──────── DATA TO EXAMINE ────────
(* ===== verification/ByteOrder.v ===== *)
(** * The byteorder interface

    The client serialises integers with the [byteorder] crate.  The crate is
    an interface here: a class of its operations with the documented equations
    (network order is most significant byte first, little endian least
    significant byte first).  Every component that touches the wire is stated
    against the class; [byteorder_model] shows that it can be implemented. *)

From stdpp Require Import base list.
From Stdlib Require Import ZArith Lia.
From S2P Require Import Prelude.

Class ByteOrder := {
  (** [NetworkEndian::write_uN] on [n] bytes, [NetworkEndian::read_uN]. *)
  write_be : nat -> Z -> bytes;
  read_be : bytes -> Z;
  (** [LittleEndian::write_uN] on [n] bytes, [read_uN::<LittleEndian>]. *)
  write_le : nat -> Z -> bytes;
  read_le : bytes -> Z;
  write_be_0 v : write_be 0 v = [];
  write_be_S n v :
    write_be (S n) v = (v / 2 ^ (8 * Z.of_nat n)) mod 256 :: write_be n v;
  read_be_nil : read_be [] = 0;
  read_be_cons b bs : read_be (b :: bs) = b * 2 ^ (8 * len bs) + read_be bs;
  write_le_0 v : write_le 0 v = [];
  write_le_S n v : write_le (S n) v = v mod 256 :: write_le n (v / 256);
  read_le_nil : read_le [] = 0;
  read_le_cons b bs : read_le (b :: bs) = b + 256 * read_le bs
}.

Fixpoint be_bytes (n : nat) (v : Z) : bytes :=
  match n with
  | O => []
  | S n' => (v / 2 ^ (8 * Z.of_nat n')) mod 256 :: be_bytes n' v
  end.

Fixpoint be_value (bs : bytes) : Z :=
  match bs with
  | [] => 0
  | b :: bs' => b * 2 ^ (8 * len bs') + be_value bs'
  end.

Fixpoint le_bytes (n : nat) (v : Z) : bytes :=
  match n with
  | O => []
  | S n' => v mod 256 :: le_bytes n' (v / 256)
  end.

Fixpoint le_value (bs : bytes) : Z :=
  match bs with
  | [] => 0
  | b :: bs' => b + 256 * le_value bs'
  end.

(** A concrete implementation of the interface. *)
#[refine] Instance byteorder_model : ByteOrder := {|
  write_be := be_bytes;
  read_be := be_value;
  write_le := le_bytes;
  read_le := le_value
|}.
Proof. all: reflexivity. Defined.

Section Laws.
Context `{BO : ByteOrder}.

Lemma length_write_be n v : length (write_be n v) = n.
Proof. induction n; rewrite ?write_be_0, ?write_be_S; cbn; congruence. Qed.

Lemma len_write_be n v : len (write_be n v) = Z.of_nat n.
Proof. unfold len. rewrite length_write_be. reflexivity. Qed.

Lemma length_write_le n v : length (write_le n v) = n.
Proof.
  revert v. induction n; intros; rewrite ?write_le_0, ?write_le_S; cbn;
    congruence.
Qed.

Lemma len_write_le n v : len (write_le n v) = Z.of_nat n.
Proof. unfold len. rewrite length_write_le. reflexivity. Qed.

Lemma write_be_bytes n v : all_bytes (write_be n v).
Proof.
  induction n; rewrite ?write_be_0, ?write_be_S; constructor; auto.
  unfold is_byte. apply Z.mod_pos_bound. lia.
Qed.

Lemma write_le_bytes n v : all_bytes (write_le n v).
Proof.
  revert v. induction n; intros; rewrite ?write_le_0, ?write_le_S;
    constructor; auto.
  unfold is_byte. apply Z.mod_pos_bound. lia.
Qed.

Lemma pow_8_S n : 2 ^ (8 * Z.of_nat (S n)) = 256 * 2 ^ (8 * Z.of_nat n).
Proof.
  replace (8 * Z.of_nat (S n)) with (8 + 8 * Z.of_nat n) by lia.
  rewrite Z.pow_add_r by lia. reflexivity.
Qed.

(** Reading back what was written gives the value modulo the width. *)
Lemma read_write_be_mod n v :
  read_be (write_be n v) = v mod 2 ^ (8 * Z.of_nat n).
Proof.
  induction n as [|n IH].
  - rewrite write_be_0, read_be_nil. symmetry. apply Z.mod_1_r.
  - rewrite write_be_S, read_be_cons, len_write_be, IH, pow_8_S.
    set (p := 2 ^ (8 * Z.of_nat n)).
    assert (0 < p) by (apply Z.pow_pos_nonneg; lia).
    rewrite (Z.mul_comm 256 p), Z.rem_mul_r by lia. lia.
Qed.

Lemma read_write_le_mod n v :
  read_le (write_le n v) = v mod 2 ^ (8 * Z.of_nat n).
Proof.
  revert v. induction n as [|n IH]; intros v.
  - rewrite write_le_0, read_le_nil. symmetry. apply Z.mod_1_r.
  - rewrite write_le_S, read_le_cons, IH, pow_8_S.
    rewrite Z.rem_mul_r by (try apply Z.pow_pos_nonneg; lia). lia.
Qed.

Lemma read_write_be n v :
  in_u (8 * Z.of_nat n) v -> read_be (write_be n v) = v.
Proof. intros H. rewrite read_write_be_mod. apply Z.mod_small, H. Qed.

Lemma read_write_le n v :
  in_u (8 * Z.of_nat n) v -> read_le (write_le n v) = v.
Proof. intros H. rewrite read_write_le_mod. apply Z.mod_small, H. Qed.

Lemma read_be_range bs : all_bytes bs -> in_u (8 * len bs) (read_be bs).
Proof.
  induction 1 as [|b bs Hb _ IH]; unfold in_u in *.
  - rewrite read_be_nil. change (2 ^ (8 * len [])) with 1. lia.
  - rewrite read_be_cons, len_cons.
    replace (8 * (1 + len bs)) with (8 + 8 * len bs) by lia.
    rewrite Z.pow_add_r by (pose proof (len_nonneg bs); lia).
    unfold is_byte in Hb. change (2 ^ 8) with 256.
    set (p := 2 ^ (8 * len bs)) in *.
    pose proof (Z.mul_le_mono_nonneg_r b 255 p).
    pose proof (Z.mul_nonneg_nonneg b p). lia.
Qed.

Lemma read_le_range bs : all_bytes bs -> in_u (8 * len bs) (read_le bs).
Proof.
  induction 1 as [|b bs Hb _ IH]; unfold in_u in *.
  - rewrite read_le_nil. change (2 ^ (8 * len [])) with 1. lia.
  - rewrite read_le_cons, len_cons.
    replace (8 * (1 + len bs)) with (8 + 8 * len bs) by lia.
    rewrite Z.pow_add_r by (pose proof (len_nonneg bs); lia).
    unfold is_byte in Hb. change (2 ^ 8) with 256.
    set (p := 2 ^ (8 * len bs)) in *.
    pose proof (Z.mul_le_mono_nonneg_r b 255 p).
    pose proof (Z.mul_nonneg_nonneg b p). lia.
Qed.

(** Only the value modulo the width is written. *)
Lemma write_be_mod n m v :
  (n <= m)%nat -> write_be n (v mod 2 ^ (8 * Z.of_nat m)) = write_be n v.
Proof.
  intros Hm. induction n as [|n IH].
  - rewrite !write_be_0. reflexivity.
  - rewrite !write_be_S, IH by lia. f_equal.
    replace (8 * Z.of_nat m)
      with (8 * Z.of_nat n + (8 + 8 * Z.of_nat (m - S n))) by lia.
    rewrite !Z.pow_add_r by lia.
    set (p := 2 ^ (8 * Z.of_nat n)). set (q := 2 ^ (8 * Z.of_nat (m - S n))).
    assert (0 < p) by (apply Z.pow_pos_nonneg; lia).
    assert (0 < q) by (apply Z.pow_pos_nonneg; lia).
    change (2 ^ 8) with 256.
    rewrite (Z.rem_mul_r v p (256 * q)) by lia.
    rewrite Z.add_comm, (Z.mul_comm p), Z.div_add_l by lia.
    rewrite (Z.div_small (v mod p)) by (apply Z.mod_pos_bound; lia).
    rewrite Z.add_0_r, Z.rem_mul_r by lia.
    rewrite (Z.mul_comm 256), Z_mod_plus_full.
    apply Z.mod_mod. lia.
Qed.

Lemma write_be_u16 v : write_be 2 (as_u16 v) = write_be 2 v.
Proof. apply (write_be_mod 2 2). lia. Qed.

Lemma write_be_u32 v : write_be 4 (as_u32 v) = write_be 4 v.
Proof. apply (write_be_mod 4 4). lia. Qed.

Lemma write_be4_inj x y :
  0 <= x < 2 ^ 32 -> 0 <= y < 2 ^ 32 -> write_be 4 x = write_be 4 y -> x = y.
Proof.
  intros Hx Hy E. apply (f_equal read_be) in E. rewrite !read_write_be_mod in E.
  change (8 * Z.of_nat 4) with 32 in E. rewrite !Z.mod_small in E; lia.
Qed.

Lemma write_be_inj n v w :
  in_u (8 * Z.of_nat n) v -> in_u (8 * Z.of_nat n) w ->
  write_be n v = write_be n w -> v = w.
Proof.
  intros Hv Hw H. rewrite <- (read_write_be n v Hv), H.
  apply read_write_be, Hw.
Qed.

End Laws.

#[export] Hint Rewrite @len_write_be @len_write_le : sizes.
────────
§ **TASK DESCRIPTION**
Lines before the one containing "- rewrite !write_be_0. reflexivity." are left out. Repeat that line and all lines after it in the records above exactly.

§ **SOLUTION TO THIS EXERCISE**
  - rewrite !write_be_0. reflexivity.
  - rewrite !write_be_S, IH by lia. f_equal.
    replace (8 * Z.of_nat m)
      with (8 * Z.of_nat n + (8 + 8 * Z.of_nat (m - S n))) by lia.
    rewrite !Z.pow_add_r by lia.
    set (p := 2 ^ (8 * Z.of_nat n)). set (q := 2 ^ (8 * Z.of_nat (m - S n))).
    assert (0 < p) by (apply Z.pow_pos_nonneg; lia).
    assert (0 < q) by (apply Z.pow_pos_nonneg; lia).
    change (2 ^ 8) with 256.
    rewrite (Z.rem_mul_r v p (256 * q)) by lia.
    rewrite Z.add_comm, (Z.mul_comm p), Z.div_add_l by lia.
    rewrite (Z.div_small (v mod p)) by (apply Z.mod_pos_bound; lia).
    rewrite Z.add_0_r, Z.rem_mul_r by lia.
    rewrite (Z.mul_comm 256), Z_mod_plus_full.
    apply Z.mod_mod. lia.
Qed.

Lemma write_be_u16 v : write_be 2 (as_u16 v) = write_be 2 v.
Proof. apply (write_be_mod 2 2). lia. Qed.

Lemma write_be_u32 v : write_be 4 (as_u32 v) = write_be 4 v.
Proof. apply (write_be_mod 4 4). lia. Qed.

Lemma write_be4_inj x y :
  0 <= x < 2 ^ 32 -> 0 <= y < 2 ^ 32 -> write_be 4 x = write_be 4 y -> x = y.
Proof.
  intros Hx Hy E. apply (f_equal read_be) in E. rewrite !read_write_be_mod in E.
  change (8 * Z.of_nat 4) with 32 in E. rewrite !Z.mod_small in E; lia.
Qed.

Lemma write_be_inj n v w :
  in_u (8 * Z.of_nat n) v -> in_u (8 * Z.of_nat n) w ->
  write_be n v = write_be n w -> v = w.
Proof.
  intros Hv Hw H. rewrite <- (read_write_be n v Hv), H.
  apply read_write_be, Hw.
Qed.

End Laws.

#[export] Hint Rewrite @len_write_be @len_write_le : sizes.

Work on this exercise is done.